VoiceFixer VoiceFixer is a framework for general speech restoration.

Leo

Last update: Jan 6, 2023

Related tags

Text Data & NLP voicefixer_main

Overview

VoiceFixer

VoiceFixer is a framework for general speech restoration. We aim at the restoration of severly degraded speech and historical speech.

Paper

⚠️ We submit this paper to ICLR2022. Preprint on arxiv will be available before Oct.03 2021!

Usage

⚠️ Still working on it, stay tuned! Expect to be available before 2021.09.30.

Environment

# Download dataset and prepare running environment
source init.sh

Train from scratch

Let's take VF_UNet(voicefixer with unet as analysis module) as an example. Other model have the similar training and evaluation logic.

cd general_speech_restoration/voicefixer/unet
source run.sh

After that, you will get a log directory that look like this

├── unet
│   └── log
│       └── 2021-09-27-xxx
│           └── version_0
│               └── checkpoints
                    └──epoch=1.ckpt
│               └── code

Evaluation

Automatic evaluation and generate .csv file for the results.
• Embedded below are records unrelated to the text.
(** Returns the [bool] result, the destination buffer and the side
    buffers. *)
Definition read_from_side_buffer (index_within_archive : Z)
    (dst_ptr : list Byte.byte) (dst_len : Z) (offset_within_entry : Z)
    (s : side_buffers) : bool * list Byte.byte * side_buffers :=
  match fst (best_side_buffer s index_within_archive dst_len
               offset_within_entry (seq 0 NUM_SIDE_BUFFERS)) with
  | Some best_i =>
      let meta := meta_at s best_i in
      let '(p, s1) := incr_next_lru_priority s in
      let s2 :=
        set_meta s1 best_i
          {| side_buffer_metadata.index_within_archive :=
               side_buffer_metadata.index_within_archive meta;
             side_buffer_metadata.offset_within_entry :=
               side_buffer_metadata.offset_within_entry meta;
             side_buffer_metadata.length := side_buffer_metadata.length meta;
             side_buffer_metadata.lru_priority := p |} in
      let o := offset_within_entry -
               side_buffer_metadata.offset_within_entry meta in
      (true,
       memcpy dst_ptr (drop (Z.to_nat o) (data_at s best_i)) (Z.to_nat dst_len),
       s2)
  | None => (false, dst_ptr, s)
  end.

(** ** Reader *)

Module Reader.
Section WithLibarchive.
Context `{Libarchive}.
cd general_speech_restoration/voicefixer/unet
# Basic usage
python3 handler.py  -c <str, path-to-checkpoint> \
                    -t <str, testset> \ 
                    -l <int, limit-utterance-number> \ 
                    -d <str, description of this evaluation> \

For example, if you like to evaluate on all testset. And each testset you intend to limit the number to 10 utterance.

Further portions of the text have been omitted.